Albany State University Audit Reveals Problems with Admissions

Albany State University, one of the colleges not arbitrarily merged with another nearby institution, does not win the gold-star of excellence this week. A recent audit revealed that several hundred freshmen were admitted to the university without having appropriate credentials.

I think Albany State is a good school; I’ve got a couple of friends who are graduates. (And let me take this time to direct your attention to one of the better political blogs in this state written by an ASU alum.) I’m sure they will rebound from this and they appear to already be working on addressing many of the issues the audit discovered.

But I can’t help but wonder what is going on at other schools across the state. It seems like threshold test-scores are something easy to keep track of. Little Jimmy either had a high enough verbal or he didn’t. I noticed a few days ago that transcript fees at the University of Georgia were increasing substantially, in part because of the need of new software for the Registar’s office.

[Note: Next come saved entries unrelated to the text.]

Lemma percentDecode_plain (ch : Z) (rest : jsstr) :
  (ch =? 37) = false -> percentDecode (ch :: rest) = Num ch :: percentDecode rest.
Proof. intros H. simpl. now rewrite H. Qed.

(** The indexed loop reads the text from [i] on as [percentDecode] does,
    provided the fuel covers what is left. *)
Lemma strToUtf8Bytes_loop_percentDecode (fuel : nat) :
  forall (enc : jsstr) (i : nat) (bytes : list JsNumber),
    (length enc - i <= fuel)%nat ->
    strToUtf8Bytes_loop fuel enc i bytes = bytes ++ percentDecode (skipn i enc).
Proof.
  induction fuel as [|fuel IH]; intros enc i bytes Hfuel; simpl.
  - rewrite skipn_all2 by lia. now rewrite app_nil_r.
  - destruct (Nat.ltb_spec i (length enc)) as [Hi | Hi].
    + rewrite (skipn_nth_cons enc i Hi).
      destruct (nth i enc 0 =? 37) eqn:Hch.
      * apply Z.eqb_eq in Hch. rewrite Hch, percentDecode_percent.
        rewrite IH by lia. rewrite <- app_assoc. simpl.
        unfold substr. rewrite skipn_skipn.
        replace (i + 1)%nat with (S i) by lia.
        replace (i + 2 + 1)%nat with (2 + S i)%nat by lia. reflexivity.
      * rewrite (percentDecode_plain _ _ Hch), IH by lia.
        rewrite <- app_assoc. simpl.
        replace (i + 1)%nat with (S i) by lia. reflexivity.
    + rewrite skipn_all2 by lia. now rewrite app_nil_r.
Qed.

Lemma strToUtf8Bytes_percentDecode (s : jsstr) :
  strToUtf8Bytes s = percentDecode <$> encodeURIComponent s.
Proof.
  unfold strToUtf8Bytes. destruct (encodeURIComponent s) as [enc|]; simpl; [| reflexivity ].
  rewrite strToUtf8Bytes_loop_percentDecode by lia. reflexivity.
Qed.

Lemma all_escapes_read_back :
  forallb escapeReadsBack (map Z.of_nat (seq 0 256)) = true.
Proof. vm_compute. reflexivity. Qed.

Both subjects, while remote, are related in the sense that they involve data and, to a degree, technology. Which begs the question; are our universities and colleges behind the times on data entry and management?


  1. slyram says:

    Thanks Ron… I just finished Clarence Thomas’s book, late I know, and measuring expectations was the topic of discussion in the church parking lot this Sunday. I am ASU and the other two fellows are older FAMU and Morehouse grads. It doesn’t look good (optics) that 300 or so students enter the college without meeting U.S.G. standards.

  2. slyram says:

    When I went there in 1984 from Darton College and passing on my slot at UGA, I was told that a school should be measured by “products out” rather than “raw talent in” because many rural school systems didn’t prep the Black child for college when crops and brooms should have been their future. That’s hogwash. Of course, I would have had a better education if I took the slot at Morehouse in 1982, UGA in 1984 or stayed in grad school at U of Florida in 1987. But, I did discover at my small rural Black college that rural Black folks learn invaluable things from facing adversity as kids; things that aren’t taught in books and lectures.

    My concern moving forward is that today’s soft playstation youth don’t have the same substance and that hip hop’s glorification of thug life is reversing past gains (in some ways, justifying future discrimination.) I tell you what: Clarence Thomas, in my opinion, is therefore one of the five most important Black men in America and the lessons from his south Georgia grandfather should be the cornerstone in the new Black foundation.